_What is expected_
Using the records below, find every line that includes "sound" and copy it.

(Stored entries)
(** *** Lookups and the content of the table *)

Lemma hash_find_none_table st st' l l' p :
  map (fun h => heap st' !! h) l' = map (fun h => heap st !! h) l →
  hash_find st l p = None → hash_find st' l' p = None.
Proof.
  intros Ht Hf.
  destruct (hash_find st' l' p) as [h |] eqn:Hf'; [| reflexivity].
  exfalso. pose proof (hash_find_table st' l' p) as H1.
  pose proof (hash_find_table st l p) as H2.
  rewrite Ht in H1. rewrite <- H2, Hf, Hf' in H1. cbn in H1.
  apply hash_find_some in Hf' as (_ & b & Hb & _). congruence.
Qed.

Lemma hash_find_none_key st l p :
  hash_find st l p = None → ¬ In (Some p) (map (fun h => b_pos <$> heap st !! h) l).
Proof.
  intros Hf Hin. apply in_map_iff in Hin as (h & Hp & Hin).
  destruct (heap st !! h) as [b |] eqn:Hb; [| discriminate].
  cbn in Hp. inversion Hp. eapply hash_find_none; eauto.
Qed.

Lemma settled_good a st m : settled a st m → good a st m.
Proof. intros (H1 & H2 & H3). unfold good. auto. Qed.

Lemma good_zero st m : sound st m → good 0 st m.
Proof.
  intros Hs. split_and!; [exact Hs | lia |]. left. apply Forall_forall. intros; lia.
Qed.

Lemma iter_above_zero iter : iter_above 0 iter.
Proof. destruct iter as [it |]; [| exact I]. cbn. intros; lia. Qed.

Lemma lands_stays a st r : lands a st r → stays a st r.
Proof. intros [H1 H2]. split; [apply settled_good, H1 | exact H2]. Qed.

Lemma lands_refl a st m : settled a st m → lands a st (st, m).
Proof. intros H. split; [exact H | apply frame_below_refl]. Qed.

Lemma stays_refl a st m : good a st m → stays a st (st, m).
Proof. intros H. split; [exact H | apply frame_below_refl]. Qed.

Lemma frame_then_lands a st st1 r :
  frame_below a st st1 → lands a st1 r → lands a st r.
Proof. intros H1 [H2 H3]. split; [exact H2 | eapply frame_below_trans; eauto]. Qed.

Lemma frame_then_stays a st st1 r :
  frame_below a st st1 → stays a st1 r → stays a st r.
Proof. intros H1 [H2 H3]. split; [exact H2 | eapply frame_below_trans; eauto]. Qed.

Lemma prepare_write_lands a st m : good a st m → lands a st (mesh_prepare_write st m).
Proof. intros Hg. destruct (prepare_write_good a st m Hg) as (H1 & H2 & _). split; auto. Qed.

(** *** Adding a block *)

Lemma add_block_settled a st m p :
  good a st m → aligned p → hash_find st (m_blocks m) p = None →
  lands a st (mesh_add_block st m p).1
  ∧ table (mesh_add_block st m p).1.1 (mesh_add_block st m p).1.2
    = table st m ++ [Some (block_set_id (block_new p) (m_next_block_id m))]
  ∧ (a ≤ (mesh_add_block st m p).2)%nat
  ∧ In (mesh_add_block st m p).2 (m_blocks (mesh_add_block st m p).1.2).
Proof.
  intros Hg Hal Hf.
  destruct (prepare_write_good a st m Hg) as (Hset & Hfr & Htab & Hnb).
  unfold mesh_add_block.
  destruct (mesh_prepare_write st m) as [st1 m1]. cbn [fst snd] in *.
  destruct Hset as ((Hs1 & Hh1 & Hm1 & Ht1) & Ha1 & Hab1).
  rewrite <- Hnb. rewrite <- Htab.
  set (h := next_addr st1).
  set (nb := block_set_id (block_new p) (m_next_block_id m1)).
  set (st2 := set_heap (set_next_addr st1 (S h)) (<[h := nb]> (heap (set_next_addr st1 (S h))))).
  set (m2 := hash_add (set_next_block_id m1 (m_next_block_id m1 + 1)) h).
  assert (Htab2 : table st2 m2 = table st1 m1 ++ [Some nb]).
  { unfold table, st2, m2, hash_add. cbn. rewrite map_app. f_equal.
    - apply map_ext_in. intros x Hx. rewrite lookup_insert_ne; [reflexivity |].
      pose proof (mesh_wf_In _ _ _ Hm1 Hx). unfold h. lia.
    - cbn. rewrite lookup_insert_eq. reflexivity. }
  assert (Hfr2 : frame_below a st1 st2).
  { intros x Hx. unfold st2. cbn. rewrite lookup_insert_ne by (unfold h; lia). reflexivity. }
  split_and!.
  - split; [| eapply frame_below_trans; eauto]. cbn [fst snd].
    split_and!; [split_and! | | ].
    + intros x Hx. unfold st2 in *. cbn in *. rewrite lookup_insert_ne by (unfold h; lia).
      apply Hs1. unfold h in Hx. lia.
    + unfold st2. apply (heap_ok_insert (set_next_addr st1 (S h))); auto.
    + unfold mesh_wf, m2, st2. cbn. apply Forall_app. split.
      * unfold mesh_wf in Hm1. eapply Forall_impl; [exact Hm1 |]. cbn. intros; lia.
      * constructor; [unfold h; lia | constructor].
    + destruct Ht1 as (Hall & Hp & Hi). unfold table_ok. rewrite Htab2. split_and!.
      * apply Forall_app. split.
        -- eapply Forall_impl; [exact Hall |]. cbn. intros ob (b & -> & Hlt).
           exists b. split; [reflexivity | lia].
        -- constructor; [| constructor]. exists nb. split; [reflexivity |]. cbn. lia.
      * rewrite map_app. apply NoDup_app. split_and!; [exact Hp | | cbn; apply NoDup_singleton].
        intros x Hx Hx'. cbn in Hx'. apply list_elem_of_singleton in Hx'. subst x.
        apply list_elem_of_In in Hx. rewrite Htab in Hx. unfold table in Hx.
        rewrite map_map in Hx. revert Hx. apply hash_find_none_key. exact Hf.
      * rewrite map_app. apply NoDup_app. split_and!; [exact Hi | | cbn; apply NoDup_singleton].
        intros x Hx Hx'. cbn in Hx'. apply list_elem_of_singleton in Hx'. subst x.
        apply list_elem_of_In, in_map_iff in Hx as (ob & Hob & Hin).
        rewrite Forall_forall in Hall.
        destruct (Hall ob) as (b & -> & Hlt); [apply list_elem_of_In, Hin |].
        cbn in Hob. inversion Hob. lia.
    + unfold st2. cbn. lia.
    + unfold above, m2. cbn. apply Forall_app. split; [exact Hab1 |].
      constructor; [unfold h; lia | constructor].
  - exact Htab2.
  - cbn. unfold h. lia.
  - cbn. apply in_or_app. right. left. reflexivity.
Qed.

(** *** Loops *)

Lemma fold_keeps {A} (P : store → mesh_t → Prop) (a : nat)
    (step : store * mesh_t → A → store * mesh_t) (l : list A) :
  (∀ st m x, In x l → P st m →
     P (step (st, m) x).1 (step (st, m) x).2 ∧ frame_below a st (step (st, m) x).1) →
  ∀ st m, P st m →
    P (fold_left step l (st, m)).1 (fold_left step l (st, m)).2
    ∧ frame_below a st (fold_left step l (st, m)).1.
Proof.
  induction l as [| x l IH]; intros Hstep st m HP; cbn [fold_left].
  - split; [exact HP | apply frame_below_refl].
  - destruct (Hstep st m x (or_introl eq_refl) HP) as [HP1 Hf1].
    destruct (step (st, m) x) as [st1 m1]. cbn [fst snd] in *.
    destruct (IH (fun st m y Hy => Hstep st m y (or_intror Hy)) st1 m1 HP1) as [HP2 Hf2].
    split; [exact HP2 | eapply frame_below_trans; eauto].
Qed.

Lemma fold_store_settled a (step : store → nat → store) (l : list nat) m :
  (∀ st x, repaints x st (step st x)) → (∀ x, In x l → (a ≤ x)%nat) →
  ∀ st, settled a st m → lands a st (fold_left step l st, m).
Proof.
  intros Hstep. induction l as [| x l IH]; intros Hl st Hs; cbn [fold_left].
  - apply lands_refl, Hs.
  - destruct (repaints_settled a x st (step st x) m (Hstep st x)) as [H1 H2]; auto.
    { apply Hl. left. reflexivity. }
    eapply frame_then_lands; [exact H2 |]. apply IH; auto.
    intros y Hy. apply Hl. right. exact Hy.
Qed.

Lemma sweep_step_settled a st m x :
  settled a st m → (a ≤ x)%nat → lands a st (sweep_step (st, m) x).
Proof.
  intros Hs Hx. unfold sweep_step.
  destruct (block_is_empty _ _); [apply delete_settled; auto | apply lands_refl, Hs].
Qed.

Lemma remove_empty_blocks_lands a st m :
  good a st m → lands a st (mesh_remove_empty_blocks st m).
Proof.
  intros Hg. destruct (prepare_write_lands a st m Hg) as [Hset Hfr].
  unfold mesh_remove_empty_blocks.
  destruct (mesh_prepare_write st m) as [st1 m1]. cbn [fst snd] in *.
  eapply frame_then_lands; [exact Hfr |].
  apply (fold_keeps (settled a) a sweep_step (m_blocks m1)); [| exact Hset].
  intros st' m' x Hx Hs'. apply sweep_step_settled; [exact Hs' |].
  destruct Hset as (_ & _ & Hab). eapply above_In; eauto.
Qed.

Lemma delete_all_blocks_lands a st m :
  settled a st m → lands a st (delete_all_blocks st m).
Proof.
  intros Hset. unfold delete_all_blocks.
  apply (fold_keeps (settled a) a delete_step (m_blocks m)); [| exact Hset].
  intros st' m' x Hx Hs'. unfold delete_step. apply delete_settled; [exact Hs' |].
  destruct Hset as (_ & _ & Hab). eapply above_In; eauto.
Qed.

Lemma mesh_clear_lands a st m :
  good a st m → lands a st (mesh_clear st m) ∧ m_blocks (mesh_clear st m).2 = [].
Proof.
  intros Hg. destruct (prepare_write_lands a st m Hg) as [Hset Hfr].
  unfold mesh_clear.
  destruct (mesh_prepare_write st m) as [st1 m1]. cbn [fst snd] in *.
  destruct (delete_all_blocks_lands a st1 m1 Hset) as [Hset2 Hfr2].
  destruct (delete_all_blocks st1 m1) as [st2 m2]. cbn [fst snd] in *.
  split; [| reflexivity].
  split; [| eapply frame_below_trans; eauto]. cbn [fst snd].
  destruct Hset2 as ((Hs2 & Hh2 & _ & _) & Ha2 & _).
  unfold settled, sound, mesh_wf, table_ok, above, table. cbn.
  split_and!; auto; constructor.
Qed.

Lemma add_blocks_step_lands a st m p :
  settled a st m → aligned p → lands a st (add_blocks_step (st, m) p).
Proof.
  intros Hs Hal. unfold add_blocks_step, mesh_get_block_at.
  destruct (hash_find st (m_blocks m) p) as [h |] eqn:Hf; [apply lands_refl, Hs |].
  destruct (add_block_settled a st m p) as (H1 & _); auto using settled_good.
  destruct (mesh_add_block st m p) as [[st' m'] h']. exact H1.
Qed.

Lemma add_blocks_lands a st m box :
  settled a st m → lands a st (add_blocks st m box).
Proof.
  intros Hs. unfold add_blocks.
  apply (fold_keeps (settled a) a add_blocks_step); [| exact Hs].
  intros st' m' T HT Hs'. apply add_blocks_step_lands; [exact Hs' |].
  eapply add_blocks_tiles_aligned; eauto.
Qed.

Lemma fill_loop_lands a st m get_color :
  settled a st m →
  lands a st (fold_left (fun st block => block_fill st block get_color) (m_blocks m) st, m).
Proof.
  intros Hs. apply fold_store_settled; [| | exact Hs].
  - intros st' x. apply block_fill_repaints.
  - intros x Hx. destruct Hs as (_ & _ & Hab). eapply above_In; eauto.
Qed.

_Solution to this task_
Lemma good_zero st m : sound st m → good 0 st m.
  unfold settled, sound, mesh_wf, table_ok, above, table. cbn.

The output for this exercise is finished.